Ca/Fe-layered double hydroxide–zeolite composites for the control of phosphorus pollution in sediments: Performance, mechanisms, and microbial community response

Abstract

Despite the strict management of eutrophic waters globally, the release of phosphorus (P) from sediments maintains the eutrophic state of water bodies and poses a serious challenge to their management. Ca/Fe–LDH was synthesized with natural zeolite (NZ) by using a co-precipitation method (denoted as CFL-Z) to solve this problem. Results showed that Ca/Fe–LDH was successfully loaded onto the surface and inside the pores of NZ. The maximum P adsorption capacity value of CFL-Z was 46.7 mg/g under the mechanisms of electrostatic attraction, ligand exchange, and ion exchange. In incubation experiments, the addition of 6 % CFL-Z into P-contaminated sediments reduced P concentrations in overlying and interstitial water to 0.013 (97.3 % reduction) and 0.358 (82.1 % reduction) mg/L, respectively. In addition, unstable P forms (NH4Cl-P and BD-P) in sediments were converted into stable P forms (HCl-P and Res-P, respectively). Subsequent long-term anoxic experiments showed that CFL-Z capping sediments exhibited better inhibition of sediment P release compared with CFL-Z amendment sediments and was efficient and stable.
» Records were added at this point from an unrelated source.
(** * facemesh/src/index.ts: the face estimation layer

    A shallow embedding of [flipFaceHorizontal], [FaceMesh.clearPipelineROIs]
    and [FaceMesh.estimateFaces], with the part of the tensor runtime
    ([tf.slice], [tf.concat], [tf.sub], [mul], [dispose], [array]) and of the
    pipeline facade that these functions call.

    Conventions of the embedding.
    - A JavaScript [number] and an entry of a tensor are rationals ([Qc]);
      NaN, the infinities and the sign of zero are not represented.  The
      operations of [flipFaceHorizontal] in this first part are exact.  The
      rounding of the runtime (binary64 for numbers, binary32 for the entries
      of tensors) is [roundTo] further down, and [flipFaceHorizontalIn] is the
      flip with the arithmetic as a parameter: a statement that depends on
      rounding is made in the arithmetic of the runtime, [ieee].
    - A tensor is an immutable value (id, shape, row-major values); the only
      mutable part of the runtime is the id counter and the set of tensors
      on which [dispose] has run.  Two handles are the same tensor object
      when they carry the same id, and every tensor has its own data.  An
      operation of the runtime is represented by the tensor it returns: the
      tensors that the runtime allocates and disposes inside an operation
      are not, so the number of ids that an operation takes is not the
      runtime's.
    - An [async] function is a computation in a state-and-exception monad;
      a rejected promise is [Throw]. *)

From Stdlib Require Import QArith Qcanon Qround Qpower Lqa.
From Stdlib Require Qabs Qcabs.
From stdpp Require Import base numbers list strings gmap.
Lemma held_live w recs p :
  Good w recs -> wrapped (wheap w) = false -> held w p ->
  exists v, vals (wheap w) !! p = Some v /\ 0 < vRefCount v.
Proof.
  intros G Wr (i & pm & t & Hi & St & Hp).
  pose proof (g_inv _ _ G Wr) as C.
  apply list_elem_of_fmap in Hp as ([k q] & -> & Hkq). simpl.
  destruct (items_reach _ _ _ St _ _ Hkq) as (a & n & Hre & Hn & Hk & Hq).
  destruct (root pm) as [r|] eqn:Hr.
  2:{ apply reach_split in Hre as (r0 & Hr0%list_elem_of_singleton & _).
      done. }
  assert (reach (wheap w) (roots w) a) as Hre'.
  { eapply reach_mono; [|done]. intros x. apply mult_single_le.
    rewrite <- Hr. by apply handle_root_in with i. }
  destruct (reach_live _ _ _ _ _ C Hre') as (n' & Hn' & Hl).
  rewrite Hn in Hn'. injection Hn' as <-. rewrite <- Hq.
  by eapply live_payload.
Qed.



Lemma shape_payload_bound h r t :
  wfh h -> shape h r t ->
  forall k q, (k, q) ∈ items t -> (q < length (vals h))%nat.
Proof.
  intros W. induction 1 as [|a n l r Hn Hl IHl Hr IHr]; intros k q; simpl.
  { by intros ?%not_elem_of_nil. }
  rewrite elem_of_app, elem_of_cons. intros [H|[[= -> ->]|H]]; eauto.
  by eapply wf_value.
Qed.


Lemma not_held_fresh w recs p :
  Good w recs -> (length (vals (wheap w)) <= p)%nat -> ~ held w p.
Proof.
  intros G Hp (i & pm & t & Hi & St & Hin).
  apply list_elem_of_fmap in Hin as ([k q] & -> & Hkq).
  pose proof (shape_payload_bound _ _ _ (g_wf _ _ G) St _ _ Hkq). simpl in *.
  lia.
Qed.

(** * The specification, claim by claim *)

(** C9. A [split] with [requireMid] set that reports no [mid] returns three
    nil pointers and leaves the heap as it was: every node and payload
    counter is unchanged, so no reference is leaked on the short-circuit
    path. *)
Theorem split_short_circuit_no_leak n k h l r h' :
  split n k true h = Some ((l, None, r), h') ->
  l = None /\ r = None /\ h' = h.
Proof. apply split_f_rm_nil. Qed.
Microbial community analysis showed that CFL-Z amendment and capping reshaped the microbial community structure, and different functional bacteria influenced the stability of sediment P. This work showed that CFL-Z overlays were considered to have potential applications in sediment P fixation, providing a new way to improve the P-binding capacity of natural mineral-like materials and resolve P-contaminated sediments.